For adults, the answer’s pretty obvious: There’s a huge opportunity cost of these extracurricular activities, and low expected payoff. Sure, perfectionist parents could object, “You have to start young to excel in this task,” but that’s just another excuse for failure. And a true perfectionist parent summarily dismisses all excuses for failure with: “You can do anything if you just put your mind to it. Back to work.”
My challenge for perfectionist parents: Instead of trying to perfect your child, why not focus on perfecting your parenting – to show your children by constant example how reasonable, just, and loving one human being can be to another?
READER COMMENTS
Mike
Jun 30 2011 at 2:18pm
This one is easy…
Don’t do as I do, do as I say!
thruth
Jun 30 2011 at 2:29pm
“I did, just look at all my achievements! Now get to work!”
Ben Hughes
Jun 30 2011 at 2:31pm
Interesting! There’s an asymmetry with respect to realized costs and benefits *from the perspective of the parent*. This asymmetry produces incentives for parents to impose costs on the child, despite the allocation of time not necessarily being optimal for the child.
Sounds a little like government’s relationship to its citizens, and the associated public choice problems with that.
blink
Jun 30 2011 at 3:34pm
This is good advice to be sure and will reveal many hypocrites. If you apply the criterion to Amy Chua, however, I think it lets her off the hook: She really does push herself as hard as she pushed her kids.
Lazy Federal Employee Posting from Work
Jun 30 2011 at 3:40pm
Because parents aren’t going to apply to college, while kids will apply to college. My understanding is that all of the things perfectionist parents want their kids to do is for the purpose of getting into a top college. This is certainly what my parents told me when they forced me to play the violin growing up: that it would get me into a good college (it didn’t, I got rejected from all three of Harvard, Yale, and Princeton).
Steve Sailer
Jun 30 2011 at 3:49pm
Bryan:
You don’t have adolescent children yet, do you?
GU
Jun 30 2011 at 4:59pm
I think perfectionist parents are just seeking good life outcomes for their children. And may perfectionist parents are in fact quite successful themselves. Amy Chua is a tenured professor at Yale Law School, the most prestigious law school in the country. She has also managed to stay physically attractive, a feat few women her age achieve. Moreover, she is married to another YLS professor who is handsome as far as law prof’s go. One of her daughters is going to Harvard this fall, the other will surely do something similar.

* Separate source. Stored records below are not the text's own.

(** Modelled from the spec: the state of the streaming assembler of
    templates.js: the slots not yet flushed, in template order; the
    values that have resolved; what has been written. *)
Record assembler := Assembler {
  waiting : list slot;
  ready : slot → option string;
  output : list written
}.

(** Modelled from the spec: the flush step of [templates.stream]: slots
    are released from the front of the waiting list for as long as their
    value is there, each followed by the template text after it. *)
Fixpoint flush (tpl : skeleton) (ready : slot → option string)
    (waiting : list slot) : list written * list slot :=
  match waiting with
  | [] => ([], [])
  | k :: rest =>
      match ready k with
      | Some v =>
          let '(ws, later) := flush tpl ready rest in
          (Fragment k v :: Literal (trail tpl k) :: ws, later)
      | None => ([], waiting)
      end
  end.

(** Modelled from the spec: one slot computation of [templates.stream]
    resolves; its value is buffered and whatever can go out is flushed. *)
Definition arrive (tpl : skeleton) (a : assembler) (kv : slot * string) : assembler :=
  let ready' := λ j, if decide (j = kv.1) then Some kv.2 else ready a j in
  let '(ws, later) := flush tpl ready' (waiting a) in
  Assembler later ready' (output a ++ ws).

(** Modelled from the spec: [templates.stream] starts by writing the
    template text before the first slot. *)
Definition stream_start (tpl : skeleton) : assembler :=
  Assembler slot_order (λ _, None) [Literal (lead tpl)].

Definition stream_run (tpl : skeleton) (arrivals : list (slot * string)) : assembler :=
  foldl (arrive tpl) (stream_start tpl) arrivals.

(** One slot of the document with the template text after it. *)
Definition fragment_of (tpl : skeleton) (value : slot → string) (k : slot)
    : list written :=
  [Fragment k (value k); Literal (trail tpl k)].
Lemma X4_credential_resolution_witness :
  apiKey (constructor (Some "sk-env")
            {| cfg_apiKey := Some "sk-config"; cfg_model := None; cfg_voice := None;
               cfg_speed := None; cfg_instructions := None |}) = "sk-config"
  /\ apiKey (constructor (Some "sk-env")
               {| cfg_apiKey := Some ""; cfg_model := None; cfg_voice := None;
                  cfg_speed := None; cfg_instructions := None |}) = "sk-env".
Proof.
  split.
  - destruct (X4_credential_resolution (RT := Sample.runtime) part_004 (Some "sk-env")
                {| cfg_apiKey := Some "sk-config"; cfg_model := None; cfg_voice := None;
                   cfg_speed := None; cfg_instructions := None |}
                "Hello" no_options unreachable) as (H & _).
    apply H; [reflexivity | discriminate].
  - destruct (X4_credential_resolution (RT := Sample.runtime) part_004 (Some "sk-env")
                {| cfg_apiKey := Some ""; cfg_model := None; cfg_voice := None;
                   cfg_speed := None; cfg_instructions := None |}
                "Hello" no_options unreachable) as (_ & H & _).
    apply H; reflexivity.
Defined.

(** ** What a constructed provider sends *)

Lemma constructor_voice_nonempty (env : option string) (config : OpenAITTSConfig) :
  truthy_string (defaultVoice (constructor env config)) = true.
Proof.
  cbn [constructor defaultVoice]. unfold or_default.
  destruct (cfg_voice config) as [v|]; [|reflexivity].
  destruct (truthy_string v) eqn:Hv; [exact Hv | reflexivity].
Qed.

Lemma constructor_model_nonempty (env : option string) (config : OpenAITTSConfig) :
  truthy_string (model (constructor env config)) = true.
Proof.
  cbn [constructor model]. unfold or_default.
  destruct (cfg_model config) as [v|]; [|reflexivity].
  destruct (truthy_string v) eqn:Hv; [exact Hv | reflexivity].
Qed.

Lemma or_default_truthy {A : Type} (truthy : A -> bool) (a : option A) (d : A) :
  truthy d = true -> truthy (or_default truthy a d) = true.
Proof.
  intros Hd. unfold or_default. destruct a as [x|]; [|exact Hd].
  destruct (truthy x) eqn:Hx; [exact Hx | exact Hd].
Qed.

Lemma body_model (this : OpenAITTSProvider) (txt : string) (options : option TTSOptions) :
  get_prop (synthesize_body this txt options) "model" = Some (JString (model this)).
Proof.
  pose proof (synthesize_body_cases this txt options) as Hb. cbn zeta in Hb.
  destruct (effectiveInstructions this options) as [i|];
    [destruct (truthy_string i && (model this =? "gpt-4o-mini-tts")%string)|];
    rewrite Hb; reflexivity.
Qed.

(** X5. Whatever the configuration and the per-call options, the body sent
    for a provider built by the constructor never holds an empty voice, an
    empty model, or a speed that is 0 or NaN. *)
Theorem X5_body_never_falsy (env : option string) (config : OpenAITTSConfig)
    (txt : string) (options : option TTSOptions) :
  exists (m v : string) (s : number),
    get_prop (synthesize_body (constructor env config) txt options) "model"
    = Some (JString m)
    /\ get_prop (synthesize_body (constructor env config) txt options) "voice"
       = Some (JString v)
    /\ get_prop (synthesize_body (constructor env config) txt options) "speed"
       = Some (JNumber s)
    /\ m <> "" /\ v <> "" /\ truthy_number s = true.
Proof.
  rewrite body_model, body_voice, body_speed.
  eexists _, _, _. repeat split.
  - apply truthy_string_nonempty, constructor_model_nonempty.
  - apply truthy_string_nonempty, or_default_truthy, constructor_voice_nonempty.
  - apply or_default_truthy, constructor_speed_truthy.
Qed.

Most perfectionist parents have not succeeded (by typical upper-middle class standards) as much as Chua, but many are objectively successful. Again the motive isn’t to breed perfection, but try your damnedest to ensure your children have a high probability of success.
This is not a defense of tiger momming, but rather I think a more accurate statement of their motivation.
GU
Jun 30 2011 at 5:01pm
Oh, and I should mention, “good life outcome” for America’s professional class = attending a prestigious college.
Patrick
Jun 30 2011 at 5:56pm
They are narcissists. They don’t care about the suffering of others. They care a lot about their own comfort, though. “Better you than me,” sums up their philosophy on this issue.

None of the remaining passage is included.